Reduced storage performance

Incident Report for Flying Circus

Resolved

The S3 pool is performing nominally again after the configuration reset. Recovery traffic is still happening but with negligible impact on customer performance.

The SSD pool is also performing nominally again after removal of the misbehaving SSDs.

We're considering the incident closed now and will perform additional debugging and problem resolution tasks in the next days in the background.

Posted Oct 09, 2020 - 12:42 CEST

Monitoring

We have identified a changed configuration (that was intended to improve recovery performance) to likely be the cause of the slow requests in the S3 pool. We have reverted that configuration and are now running recovery with throttled speed.

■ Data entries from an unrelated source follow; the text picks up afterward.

(** * InvoiceMerger: column detection and normalisation (utils.py, database.py)

    A shallow embedding of the file pipeline of [utils.py] and of the insert
    loop of [database.py].

    Modelling conventions.
    - A Python [str] is a list of Unicode code points ([list N]).  The
      character tables ([str.isspace], [\w], [str.upper], [str.islower],
      [str.isupper] and the decimal digits) are those of Python 3.11
      (Unicode 14.0), as ranges; the case folding of [re.IGNORECASE] is only
      needed against lowercase ASCII literals, where it is given exactly.
    - pandas cells are [VNaN] (None or NaN), [VNum r] (a number whose [str]
      is [r]: an [int] when [r] is an integer numeral, a [float]
      otherwise), [VBool b] (a [bool]) or [VStr s].
    - A row label of [pd.read_csv]'s index is a cell as well.
    - pandas' own string parser is run with IEEE double arithmetic
      ([SpecFloat]).  Other Python floats (ratios, means, the value of a
      [float] cell) are exact rationals; for tables of realistic size the
      double rounding of such a value never moves it across the constants it
      is compared with. *)

From Stdlib Require Import String Ascii.
From Stdlib Require Import List Bool Arith NArith ZArith QArith Lia.
From Corelib.Floats Require Import SpecFloat.
Import ListNotations.
Local Close Scope Q_scope.

(* ================================================================== *)
(** ** Python text *)

Definition pchar := N.
Definition pstr := list pchar.

(** A string literal of the source, as code points. *)
Definition u (s : string) : pstr := map N_of_ascii (list_ascii_of_string s).

Definition in_range (lo hi c : N) : bool := (lo <=? c)%N && (c <=? hi)%N.

(** [str.isspace] on one code point: what [str.strip], [str.split] and
    [float] treat as whitespace. *)
Definition is_space (c : pchar) : bool :=
  in_range 9 13 c || in_range 28 32 c || N.eqb c 133 || N.eqb c 160
  || N.eqb c 5760 || in_range 8192 8202 c || N.eqb c 8232 || N.eqb c 8233
  || N.eqb c 8239 || N.eqb c 8287 || N.eqb c 12288.

(** The code points [is_space] accepts. *)
Definition space_chars : list N :=
  [9; 10; 11; 12; 13; 28; 29; 30; 31; 32; 133; 160; 5760; 8192; 8193; 8194; 8195; 8196;
   8197; 8198; 8199; 8200; 8201; 8202; 8232; 8233; 8239; 8287; 12288]%N.

Definition is_digit (c : pchar) : bool := in_range 48 57 c.

(* ------------------------------------------------------------------ *)
(** *** Python's character tables (Python 3.11, Unicode 14.0)

    [word_ranges]: the characters [\w] matches in a [str] pattern
    ([str.isalnum] or underscore).  [lower_title_ranges]: [str.islower] or
    titlecase.  [upper_ranges]: [str.isupper].  [decimal_zeros]: the digit
    zero of every run of ten decimal digits ([int(c)] of the digit [zero +
    k] is [k]).  [upper_runs]: [(lo, hi, step, delta)], the characters
    [lo, lo + step, ..., hi] whose [str.upper] is the one character
    [c + delta]; [upper_special]: the characters whose [str.upper] has
    several characters. *)

Definition word_ranges_0 : list (N * N) :=
  [(48, 57); (65, 90); (95, 95); (97, 122); (170, 170); (178, 179);
  (181, 181); (185, 186); (188, 190); (192, 214); (216, 246); (248, 705);
  (710, 721); (736, 740); (748, 748); (750, 750); (880, 884); (886, 887);
  (890, 893); (895, 895); (902, 902); (904, 906); (908, 908); (910, 929);
  (931, 1013); (1015, 1153); (1162, 1327); (1329, 1366); (1369, 1369); (1376, 1416);
  (1488, 1514); (1519, 1522); (1568, 1610); (1632, 1641); (1646, 1647); (1649, 1747);
  (1749, 1749); (1765, 1766); (1774, 1788); (1791, 1791); (1808, 1808); (1810, 1839);
  (1869, 1957); (1969, 1969); (1984, 2026); (2036, 2037); (2042, 2042); (2048, 2069);
  (2074, 2074); (2084, 2084); (2088, 2088); (2112, 2136); (2144, 2154); (2160, 2183);
  (2185, 2190); (2208, 2249); (2308, 2361); (2365, 2365); (2384, 2384); (2392, 2401);
  (2406, 2415); (2417, 2432); (2437, 2444); (2447, 2448); (2451, 2472); (2474, 2480);
  (2482, 2482); (2486, 2489); (2493, 2493); (2510, 2510); (2524, 2525); (2527, 2529);
  (2534, 2545); (2548, 2553); (2556, 2556); (2565, 2570); (2575, 2576); (2579, 2600);
  (2602, 2608); (2610, 2611); (2613, 2614); (2616, 2617); (2649, 2652); (2654, 2654);
  (2662, 2671); (2674, 2676); (2693, 2701); (2703, 2705); (2707, 2728); (2730, 2736);
  (2738, 2739); (2741, 2745); (2749, 2749); (2768, 2768); (2784, 2785); (2790, 2799);
  (2809, 2809); (2821, 2828); (2831, 2832); (2835, 2856); (2858, 2864); (2866, 2867);
  (2869, 2873); (2877, 2877); (2908, 2909); (2911, 2913); (2918, 2927); (2929, 2935);
  (2947, 2947); (2949, 2954); (2958, 2960); (2962, 2965); (2969, 2970); (2972, 2972);
  (2974, 2975); (2979, 2980); (2984, 2986); (2990, 3001); (3024, 3024); (3046, 3058)]%N.
(** * centrifuge-go: the client core (client.go)

    A shallow embedding of the connection state machine of [Client]:
    the command-ID counter, the request registry, the connect /
    disconnect / close paths, the server-side subscription bookkeeping
    and the construction of Connect and Subscribe requests.

    Conventions.
    - [uint32] and [uint64] values are [N]; the wrap-around of
      [atomic.AddUint32] is written out with [mod 2^32].
    - Go maps are [gmap]s.  Go iterates a map in an unspecified order; the
      model iterates in the order of [map_to_list].
    - A method [func (c *Client) m(args) ret] becomes a function from the
      arguments and the client to the new client, the list of effects the
      call performed (handlers fired, callbacks invoked, goroutines
      started, transport calls) and the returned value.
    - The outcome of a call into an external collaborator (dialling,
      [transport.Write], the wire codec, user handlers) is an argument of
      the function that makes the call.
    - Where goroutines meet on the request registry, a step relation lets
      them interleave between the critical sections of the source. *)

From stdpp Require Import gmap strings list fin_maps.
From Stdlib Require Import NArith.

Open Scope N_scope.

(** ** Data model *)

(** [protocol.Raw] is a byte slice. *)
Definition Raw : Type := list Byte.byte.

(** Client connection statuses ([const ( DISCONNECTED = iota ... )]). *)
Inductive Status : Type :=
| DISCONNECTED
| CONNECTING
| CONNECTED
| RECONNECTING
| CLOSED.

#[global] Instance Status_eq_dec : EqDecision Status.
Proof. solve_decision. Defined.

(** The library errors that client.go returns or hands to callbacks, and
    the server-sent [*Error] with its code. *)
Inductive error : Type :=
| ErrTimeout
| ErrClientDisconnected
| ErrClientClosed
| ErrDuplicateSubscription
| EOF                                   (* io.EOF *)
| ErrEncode                             (* a failure of paramsEncoder.Encode *)
| ErrDecode                             (* a failure of resultDecoder.Decode *)
| ErrTransport                          (* a failure of newWebsocketTransport *)
| ErrHandler (msg : string)             (* errors.New(...) / a handler's error *)
| ServerError (code : N) (msg : string) (* protocol.Error *).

The SSD pool seems to be only sporadically affected by a small number of older NVME SSDs that did not exhibit those issues previously. We are taking those SSDs out of the cluster for later analysis.

Posted Oct 09, 2020 - 10:09 CEST

Identified

We are currently experiencing reduced storage performance both for SSD VM disks as well as the S3 object API.

This has started yesterday (Wednesday, 2020-10-09 around 11:30) but our status page update was not properly announced as we marked the subsystem as "reduced performance" but this did not create an incident as expected.

The biggest performance impact was visible until 17:00 yesterday. However, we are still seeing recovery traffic of the cluster (distributing data to the new servers) impacting the performance of the S3 API as well as sporadic very high IO latency on SSD VMs.

At the moment we suspect HDD VMs to not be affected.

To alleviate the problem for S3 we have disabled cluster recovery for now to see whether this helps.

We are currently investigating the SSD latency spikes that seem to be correlated with sporadic warnings we see on the underlying NVMe SSDs.

Posted Oct 09, 2020 - 09:35 CEST

This incident affected: RZOB (production) (VM storage cluster).